### What the exercise asks
Return verbatim every line from the first line of the data below to the line that contains "let '(_, out, ctl)", inclusive, and no further.

### Input data
■ ■ ■ ■ ■ ■ ■

Lemma iteration_shape
      (unmarshalDemand : string -> InstantaneousDemand.t -> InstantaneousDemand.t)
      (unmarshalSummation
       : string -> CurrentSummationDelivered.t -> CurrentSummationDelivered.t)
      (intOutside : float64 -> Z) (l : Locals) (text : string) :
  closed text ->
  let '(_, out, ctl) := iteration unmarshalDemand unmarshalSummation intOutside l text in
  readings out
  /\ (ctl = Next
      \/ (out = [] /\ (ctl = Fatal parseFatal \/ ctl = Fatal "Unexpected case"))).
Proof.
  intros C. destruct (closed_get_1 text C) as [c G]. unfold iteration. rewrite G.
  destruct (Ascii.eqb c "I").
  { pose proof (demandCase_shape intOutside
                  (unmarshalDemand text (instantaneousDemand l))) as [R K].
    destruct (demandCase intOutside _) as [out ctl]. cbn [fst snd] in *.
    split; [exact R |]. destruct K as [K | K]; [now left | right].
    injection K as -> ->. auto. }
  destruct (Ascii.eqb c "C").
  { pose proof (summationCase_shape
                  (unmarshalSummation text (currentSummationDelivered l))) as [R K].
    destruct (summationCase _) as [out ctl]. cbn [fst snd] in *.
    split; [exact R |]. destruct K as [K | K]; [now left | right].
    injection K as -> ->. auto. }
  destruct (Ascii.eqb c "T"); (split; [constructor | auto]).
Qed.

Lemma loop_shape
      (unmarshalDemand : string -> InstantaneousDemand.t -> InstantaneousDemand.t)
      (unmarshalSummation
       : string -> CurrentSummationDelivered.t -> CurrentSummationDelivered.t)
      (intOutside : float64 -> Z) (toks : list string) (l : Locals) :
  Forall closed toks ->
  let '(out, o) :=
    loop unmarshalDemand unmarshalSummation intOutside l toks bufio.Stopped in
  readings out
  /\ (o = Returned \/ o = Exited parseFatal \/ o = Exited "Unexpected case").
Proof.
  intros C. revert l. induction C as [|t toks Ct Cs IH]; intros l; cbn [loop].
  - split; [constructor | now left].
  - pose proof (iteration_shape unmarshalDemand unmarshalSummation intOutside l t Ct) as S.
    destruct (iteration unmarshalDemand unmarshalSummation intOutside l t) as [[l' out] ctl].
    destruct S as [R [-> | [-> [-> | ->]]]].
    + specialize (IH l').
      destruct (loop unmarshalDemand unmarshalSummation intOutside l' toks bufio.Stopped)
        as [rest o].
      destruct IH as [R' O]. split; [now apply readings_app | exact O].
    + split; [constructor | auto].
    + split; [constructor | auto].
Qed.

Lemma scanSerial_shape
      (unmarshalDemand : string -> InstantaneousDemand.t -> InstantaneousDemand.t)
      (unmarshalSummation
       : string -> CurrentSummationDelivered.t -> CurrentSummationDelivered.t)
      (intOutside : float64 -> Z) (rd : bufio.Reader) :
  let '(out, o) := scanSerial unmarshalDemand unmarshalSummation intOutside rd in
  readings out
  /\ (o = Returned \/ o = Exited parseFatal \/ o = Exited "Unexpected case").
Proof.
  rewrite scanSerial_frames. pose proof (frames_result rd) as H.
  destruct (frames rd) as [toks e]. destruct H as [C [_ ->]]. cbn [fst snd].
  now apply loop_shape.
Qed.
Lemma resolver_on_the_meridian (last_distance_m : R) :
  attr_after (update_coordinates_and_distance meridian_env (meridian_store last_distance_m))
             "direction_of_travel"
  = Ok (Some (VStr "stationary")).
Proof.
  unfold update_coordinates_and_distance. literal_names.
  eapply attr_after_ok.
  - run ltac:(rewrite Rleb_true
                by (replace (90 + 0 / 10 ^ 1)%R with 90%R by lra;
                    rewrite haversine_latitude_90; lra)).
  - look.
Qed.

(** C1: a device moves 333 m north along the 90th meridian, towards its
    home: the great-circle distance between the old and the new
    coordinates is above 0.2 km and the new distance from home is below
    the old one, yet the direction of travel is set to ["stationary"],
    because [haversine] is called with latitude and longitude exchanged. *)
Theorem resolver_stationary_where_moving_towards_home :
  attr_after
    (update_coordinates_and_distance
       meridian_env (meridian_store (1000 * haversine 90 27 90 28)))
    "direction_of_travel"
  = Ok (Some (VStr "stationary"))
  /\ (2 / 10 < haversine 90 27 90 (27003 / 1000))%R
  /\ great_circle (27003 / 1000) 90 28 90 = Some (1000 * haversine 90 (27003 / 1000) 90 28)%R
  /\ (1000 * haversine 90 (27003 / 1000) 90 28 < 1000 * haversine 90 27 90 28)%R.
Proof.
  split; [apply resolver_on_the_meridian|].
  pose proof PI2_3_2 as Hpi.
  split; [|split; [reflexivity|]].
  - rewrite haversine_on_a_meridian by lra. unfold radians. lra.
  - rewrite !haversine_on_a_meridian by lra. unfold radians. lra.
Qed.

■ ■ ■ ■ ■ ■ ■

### Exercise answer
Lemma iteration_shape
      (unmarshalDemand : string -> InstantaneousDemand.t -> InstantaneousDemand.t)
      (unmarshalSummation
       : string -> CurrentSummationDelivered.t -> CurrentSummationDelivered.t)
      (intOutside : float64 -> Z) (l : Locals) (text : string) :
  closed text ->
  let '(_, out, ctl) := iteration unmarshalDemand unmarshalSummation intOutside l text in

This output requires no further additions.